WHAT YOU ARE ASKED TO DO:
The expected output is a copy of every line in the records with the string "wire".
··· EXTRACTED INFORMATION
Lemma idle_session_unchanged_witness :
  forwarding_loop LittleEndian
    [mk_iter false SelTimeout []; mk_iter false SelTimeout []]
    (initial_world [Avail [0; 0; 0; 1; 9]] []) =
  Pending (initial_world [Avail [0; 0; 0; 1; 9]] []).
Proof.
  apply (idle_session_unchanged LittleEndian).
  - repeat constructor.
  - vm_compute. discriminate.
Defined.

(** X8.  Any failure of the receive for the length prefix ends the
    forwarding loop: end of stream, a fatal error, and also a would-block
    result (EAGAIN).  This holds when [select] reported the socket readable
    and when [select] was interrupted (EINTR), after which the socket is
    read as well.  Nothing is written or sent in that turn. *)
Theorem prefix_receive_failure_ends_loop host it its w :
  sig it = false -> running w <> 0 ->
  (exists t, sel it = SelReady true t) \/ sel it = SelError EINTR ->
  sock_in w = [] \/ (exists e rest, sock_in w = RecvError e :: rest) ->
  exists w',
    forwarding_loop host (it :: its) w = Exited w' /\
    tun_written w' = tun_written w /\ wire w' = wire w /\
    tun_in w' = tun_in w /\ recv_calls w' = recv_calls w ++ [4].
Proof.
  intros Hsig Hrun Hsel Hin.
  rewrite forwarding_loop_turn by assumption.
  destruct Hsel as [(t & Hsel)|Hsel].
  - rewrite (loop_body_ready host it w true t Hsel eq_refl).
    destruct (client_to_tun_no_prefix host (junk it) w Hin)
      as (w' & -> & H1 & H2 & H3 & H4 & _).
    exists w'. auto.
  - rewrite (loop_body_eintr host it w Hsel).
    destruct (client_to_tun_no_prefix host (junk it) (set_errno EINTR w))
      as (w' & -> & H1 & H2 & H3 & H4 & _); [exact Hin|].
    exists w'. auto.
Qed.

Lemma prefix_receive_failure_ends_loop_witness :
  exists w',
    forwarding_loop LittleEndian
      [mk_iter false (SelError EINTR) []; mk_iter false SelTimeout []]
      (initial_world [RecvError EAGAIN; Avail [0; 0; 0; 1; 9]] []) =
      Exited w' /\
    tun_written w' = [] /\ wire w' = [] /\ tun_in w' = [] /\
    recv_calls w' = [4].
Proof.
  apply (prefix_receive_failure_ends_loop LittleEndian
           (mk_iter false (SelError EINTR) [])
           [mk_iter false SelTimeout []]
           (initial_world [RecvError EAGAIN; Avail [0; 0; 0; 1; 9]] [])).
  - reflexivity.
  - vm_compute. discriminate.
  - right. reflexivity.
  - right. exists EAGAIN, [Avail [0; 0; 0; 1; 9]]. reflexivity.
Defined.

Section StepMore.

Variable host : byte_order.

Lemma recv_size n w r d w' :
  recv n w = (r, d, w') -> 0 <= n -> nbytes d <= n.
Proof.
  unfold recv. cbn [sock_in log_recv].
  destruct (sock_in w) as [|[bs|e] rest]; intros H Hn; inversion H; subst;
    unfold nbytes; cbn [length]; try lia.
  rewrite length_firstn. lia.
Qed.

(** What a decode step may add to the TUN side. *)
Lemma client_to_tun_writes stack w f w' :
  client_to_tun host stack w = (f, w') ->
  (tun_written w' = tun_written w /\ f <> Fall) \/
  (exists data, packet_sized data /\ f = Fall /\
     tun_written w' = tun_written w ++ [data]).
Proof.
  unfold client_to_tun.
  destruct (recv 4 w) as [[r d] w1] eqn:E1.
  apply recv_frame in E1. destruct E1 as (_ & Ht1 & _).
  destruct (r <=? 0).
  { intros H; inversion H; subst. left. split; [auto|discriminate]. }
  set (L := ntohl host (load host (received_into (firstn 4 stack) d))).
  destruct ((L >? 65535) || (L =? 0)) eqn:EL.
  { intros H; inversion H; subst. left. split; [auto|discriminate]. }
  assert (HL : 1 <= L <= 65535).
  { apply orb_false_iff in EL. destruct EL as [E1 E2].
    rewrite Z.gtb_ltb in E1. apply Z.ltb_ge in E1. apply Z.eqb_neq in E2.
    pose proof (ntohl_range host
                  (load host (received_into (firstn 4 stack) d))) as Hrange.
    fold L in Hrange. lia. }
  destruct (recv L w1) as [[r2 d2] w2] eqn:E2.
  pose proof (recv_size _ _ _ _ _ E2 ltac:(lia)) as Hsize.
  apply recv_frame in E2. destruct E2 as (_ & Ht2 & _ & _ & _ & Hd2).
  destruct (Z.leb_spec r2 0) as [Hle|Hpos]; intros Hres; inversion Hres; subst.
  - left. split; [congruence|discriminate].
  - right. destruct Hd2 as [->| ->]; [lia|].
    rewrite firstn_own_size. exists d2.
    split; [unfold packet_sized; lia|]. split; [reflexivity|].
    cbn. congruence.
Qed.
Lemma select_prompted (w : world) (n0 : string) (names : list string) (m : machine) :
  list_microphone_names w = done (n0 :: names) ->
  exists evs,
    existsb is_say evs = false /\
    select_microphone w m =
      match read_index w with
      | failed e => selection_failed e
      | done idx =>
          if ((0 <=? idx)%Z && (idx <? Z.of_nat (List.length (n0 :: names)))%Z)%bool then
            match open_microphone w (Some (Z.to_nat idx)) with
            | failed e => selection_failed e
            | done _ =>
                let mic := {| device_index := Some (Z.to_nat idx) |} in
                and_then (set_microphone (Some mic)) (fun _ =>
                  match calibrate w mic with
                  | failed e => selection_failed e
                  | done _ =>
                      and_then
                        (speak (String.append "Selected microphone: "
                                  (nth (Z.to_nat idx) (n0 :: names) EmptyString)))
                        (fun _ => and_then get_assistant (fun a => pure (microphone a)))
                  end)
            end
          else pure None
      end (traced m evs).
Proof.
  intro Hn. unfold select_microphone. rewrite Hn.
  unfold print. rewrite and_then_occur. cbv beta.
  destruct (print_names_run (n0 :: names) 0
              (traced m [printed "Available microphones:"])) as (evs & Hrun & Hs).
  rewrite (and_then_run _ _ _ _ _ Hrun), traced_traced, and_then_occur, traced_traced.
  eexists. split; [|reflexivity].
  cbn [app existsb is_say orb]. rewrite existsb_app, Hs. reflexivity.
Qed.

(** X16. When the microphone that was chosen cannot be calibrated,
    [select_microphone] says that the selection is invalid, but the
    microphone stays set: [toggle_voice] goes on, switches listening and
    answers "ok". *)
Theorem toggle_voice_after_failed_calibration (w : world) (m : machine)
    (names : list string) (idx : Z) (e : string) :
  microphone (assistant m) = None ->
  list_microphone_names w = done names ->
  read_index w = done idx ->
  (0 <= idx < Z.of_nat (List.length names))%Z ->
  open_microphone w (Some (Z.to_nat idx)) = done tt ->
  calibrate w {| device_index := Some (Z.to_nat idx) |} = failed e ->
  exists m' evs,
    toggle_voice w m = (Return "ok", m') /\
    microphone (assistant m') = Some {| device_index := Some (Z.to_nat idx) |} /\
    is_listening (assistant m') = negb (is_listening (assistant m)) /\
    trace m' = trace m ++ evs /\
    In (say "Invalid selection.") evs.
Proof.
  intros Hm Hn Hi Hr Ho Hc.
  destruct names as [|n0 names]; [simpl in Hr; lia|].
  unfold toggle_voice.
  rewrite (and_then_run get_assistant _ m m (assistant m)) by reflexivity.
  rewrite Hm.
  destruct (select_prompted w n0 names m Hn) as (evs & _ & Hsel).
  assert (Hrange : ((0 <=? idx)%Z && (idx <? Z.of_nat (List.length (n0 :: names)))%Z)%bool
                   = true).
  { apply andb_true_iff. split; [apply Z.leb_le|apply Z.ltb_lt]; lia. }
  rewrite Hi, Hrange, Ho in Hsel. cbv zeta in Hsel. cbv beta iota in Hsel.
  set (mic := {| device_index := Some (Z.to_nat idx) |}) in *.
  rewrite (and_then_run (set_microphone (Some mic)) _ (traced m evs)
             (snd (set_microphone (Some mic) (traced m evs))) tt) in Hsel by reflexivity.
  rewrite Hc, selection_failed_run in Hsel.
  rewrite (and_then_run _ _ _ _ _ Hsel).
  set (m1 := traced (snd (set_microphone (Some mic) (traced m evs))) _) in *.
  rewrite (and_then_run get_assistant _ m1 m1 (assistant m1)) by reflexivity.
  change (microphone (assistant m1)) with (Some mic). cbv iota.
  destruct (switch_listening_run m1) as (m' & Hrun & (_ & _ & evs' & Ht) & Hmic & Hl).
  exists m'. eexists. split; [exact Hrun|].
  split; [exact Hmic|]. split; [exact Hl|].
  split.
  - rewrite Ht. unfold m1. cbn [traced trace snd set_microphone and_then get_assistant
                                 set_assistant].
    rewrite <- !app_assoc. reflexivity.
  - apply in_or_app. right. apply in_or_app. left. right. now left.
Qed.

(** X17. When the index typed at the console is out of range,
    [select_microphone] says nothing and sets nothing: [toggle_voice]
    answers "no-mic" without a word. *)
Theorem toggle_voice_index_out_of_range (w : world) (m : machine)
    (n0 : string) (names : list string) (idx : Z) :
  microphone (assistant m) = None ->
  list_microphone_names w = done (n0 :: names) ->
  read_index w = done idx ->
  (idx < 0 \/ Z.of_nat (List.length (n0 :: names)) <= idx)%Z ->
  exists evs,
    toggle_voice w m = (Return "no-mic", traced m evs) /\
    existsb is_say evs = false.
Proof.
  intros Hm Hn Hi Hr.
  unfold toggle_voice.
  rewrite (and_then_run get_assistant _ m m (assistant m)) by reflexivity.
  rewrite Hm.
  destruct (select_prompted w n0 names m Hn) as (evs & Hs & Hsel).
  assert (Hrange : ((0 <=? idx)%Z && (idx <? Z.of_nat (List.length (n0 :: names)))%Z)%bool
                   = false).
  { apply andb_false_iff. destruct Hr; [left; apply Z.leb_gt|right; apply Z.ltb_ge]; lia. }
  rewrite Hi, Hrange in Hsel. unfold pure in Hsel.
  rewrite (and_then_run _ _ _ _ _ Hsel).
  rewrite (and_then_run get_assistant _ _ _ (assistant m)) by reflexivity.
  rewrite Hm. exists evs. split; [reflexivity|exact Hs].
Qed.

Lemma probe_run (w : world) (targets : list (string * nat)) :
  forall m, exists b m',
    probe w targets m = (Return b, m') /\
    internet_status (assistant m') = b /\
    last_internet_check (assistant m') = last_internet_check (assistant m) /\
    internet_check_interval (assistant m') = internet_check_interval (assistant m).
Proof.
  induction targets as [|[h p] rest IH]; intro m; cbn [probe].
  - eexists _, _. split; [reflexivity|]. auto.
  - rewrite and_then_occur. cbv beta.
    destruct (create_connection w h p).
    + eexists _, _. split; [reflexivity|]. auto.
    + destruct (IH (traced m [connection_tried h p])) as (b & m' & Hrun & H).
      exists b, m'. split; [exact Hrun|exact H].
Qed.
(** * weight_log: weekly averages of a body-weight log

    A shallow embedding of [weight_log.py] (class [WeightLog] with
    [parse_log], [compute_weekly_averages], [generate_sundays_in_range],
    [find_first_sunday] and [write_to_csv], the record classes [LogEntry]
    and [WeeklyAverage], and [datetime_to_epoch]) together with the part of
    the Python runtime those functions rest on: exceptions, [date] and
    [datetime] values, [sum] over floats, list comparison and [list.sort].

    The program is read under Python 3 (it calls [print] with several
    arguments).  Reading the file and parsing its lines are left to the
    caller: [parse_log] receives the list of entries in file order. *)

From Stdlib Require Import ZArith List Lia Bool Ascii String.
From Stdlib Require Import Permutation Sorted.
From Stdlib Require Import Floats.PrimFloat Numbers.Cyclic.Int63.Uint63.
Import ListNotations.

Set Warnings "-inexact-float".
Local Open Scope Z_scope.

(* ================================================================= *)
(** ** The Python runtime the program uses *)

Module Py.

(** Exceptions that the modelled code can raise.  [SystemExit] is what
    the program's [error] helper ends in ([sys.exit(-1)]) after writing
    the message to stderr.  [OutOfFuel] is not a Python exception: it
    marks a loop of the model that was given too few iterations, and
    [generate_sundays_in_range_has_fuel] shows it is never returned. *)
Inductive exn : Type :=
| OverflowError
| TypeError
| AttributeError
| IndexError
| SystemExit (message : string)
| OutOfFuel.

Inductive result (A : Type) : Type :=
| Ok (a : A)
| Raise (e : exn).
Arguments Ok {A} a.
Arguments Raise {A} e.

Definition bind {A B : Type} (m : result A) (k : A -> result B) : result B :=
  match m with
  | Ok a => k a
  | Raise e => Raise e
  end.

(** *** [datetime.date]

    A date is represented by its proleptic Gregorian ordinal, the value
    of [date.toordinal()]: day 1 is 0001-01-01 and [date.max], which is
    9999-12-31, is day 3652059.  Date arithmetic goes through the ordinal
    and raises [OverflowError] when the result leaves that range. *)
Abbreviation date := Z (only parsing).

Definition MINORD : Z := 1.
Definition MAXORD : Z := 3652059.

Definition valid_date (d : date) : Prop := MINORD <= d <= MAXORD.

(** [date.weekday()]: Monday is 0 and Sunday is 6. *)
Definition weekday (d : date) : Z := (d + 6) mod 7.

(** [d + timedelta(days=n)]. *)
Definition date_add_days (d : date) (n : Z) : result date :=
  let r := d + n in
  if (MINORD <=? r) && (r <=? MAXORD) then Ok r else Raise OverflowError.

(** Construction of a date from year, month and day, as [date(y, m, d)]
    computes its ordinal; it serves to write concrete dates. *)
Definition is_leap (year : Z) : bool :=
  (year mod 4 =? 0) && (negb (year mod 100 =? 0) || (year mod 400 =? 0)).

Definition days_before_year (year : Z) : Z :=
  let y := year - 1 in
  y * 365 + y / 4 - y / 100 + y / 400.

Definition DAYS_BEFORE_MONTH : list Z :=
  [0; 31; 59; 90; 120; 151; 181; 212; 243; 273; 304; 334].

Definition days_before_month (year month : Z) : Z :=
  nth (Z.to_nat (month - 1)) DAYS_BEFORE_MONTH 0
  + (if (2 <? month) && is_leap year then 1 else 0).

Definition ymd2ord (year month day : Z) : date :=
  days_before_year year + days_before_month year month + day.

(** *** [datetime.datetime]

    The log's time format has minute precision and [datetime.combine]
    is called with [time(23, 59)], so seconds and microseconds are always
    zero; a datetime is a date with an hour and a minute. *)
Record datetime : Type := mkdatetime {
  dt_date : date;      (* [.date()] *)
  dt_hour : Z;
  dt_minute : Z
}.

(** [a < b] on datetimes: field by field. *)
Definition datetime_lt (a b : datetime) : bool :=
  if dt_date a =? dt_date b then
    if dt_hour a =? dt_hour b then dt_minute a <? dt_minute b
    else dt_hour a <? dt_hour b
  else dt_date a <? dt_date b.

(** [datetime.combine(d, time(h, m))]. *)
Definition combine (d : date) (h m : Z) : datetime := mkdatetime d h m.

(** *** Floats

    Weights are binary64 floats.  [sum] starts from the integer 0 and
    adds the items from left to right, which on floats is the fold below
    (CPython up to 3.11; from 3.12 on the fold carries a compensation
    term, which changes none of the results proved in this file).
    [x / n] converts the integer [n] to a float first; the conversion
    below is that of Python for every length a list can have. *)
Definition sum (l : list float) : float :=
  fold_left PrimFloat.add l 0%float.

Definition float_of_nat (n : nat) : float :=
  PrimFloat.of_uint63 (Uint63.of_Z (Z.of_nat n)).

Definition truediv (x : float) (n : nat) : float :=
  PrimFloat.div x (float_of_nat n).

(** *** [list.sort]

    [list.sort()] orders a list with [<] alone, is stable, and lets an
    exception of the comparison escape.  The model inserts the elements
    one after the other into the sorted prefix, asking [pivot < x] as
    CPython's binary insertion does, and puts the pivot in front of the
    first element it is less than.  On a comparison that is a strict
    weak order every stable sort returns this list. *)
Section Sort.
Context {A : Type} (lt : A -> A -> result bool).

Fixpoint insert (pivot : A) (sorted : list A) : result (list A) :=
  match sorted with
  | [] => Ok [pivot]
  | x :: rest =>
      match lt pivot x with
      | Raise e => Raise e
      | Ok true => Ok (pivot :: x :: rest)
      | Ok false =>
          match insert pivot rest with
          | Raise e => Raise e
          | Ok rest' => Ok (x :: rest')
          end
      end
  end.

Fixpoint sort_from (sorted : list A) (l : list A) : result (list A) :=
  match l with
  | [] => Ok sorted
  | pivot :: l' =>
      match insert pivot sorted with
      | Raise e => Raise e
      | Ok sorted' => sort_from sorted' l'
      end
  end.

Definition list_sort (l : list A) : result (list A) := sort_from [] l.
End Sort.

(** *** Rows of the output table

    A row is the three-element list [[Date, Bodyweight, Weekly Average]]:
    an integer followed by two cells, each a float or a string.  Lists
    compare at the first position where the elements are not [==]; there
    [<] decides, and [<] between a float and a string raises
    [TypeError].  Lists of the same length that are [==] throughout are
    not less than one another.  Floats are [==] and [<] as IEEE 754 has
    it, and strings, which here hold ASCII text, compare character by
    character.  (List comparison takes two elements that are one and the
    same object for equal without asking [==]; the cells of two rows are
    never the same float object.) *)
Inductive cell : Type :=
| CFloat (f : float)
| CStr (s : string).

Definition cell_eq (a b : cell) : bool :=
  match a, b with
  | CFloat x, CFloat y => PrimFloat.eqb x y
  | CStr x, CStr y => String.eqb x y
  | _, _ => false
  end.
······
OUTPUT BELOW:
    tun_written w' = tun_written w /\ wire w' = wire w /\
    tun_written w' = [] /\ wire w' = [] /\ tun_in w' = [] /\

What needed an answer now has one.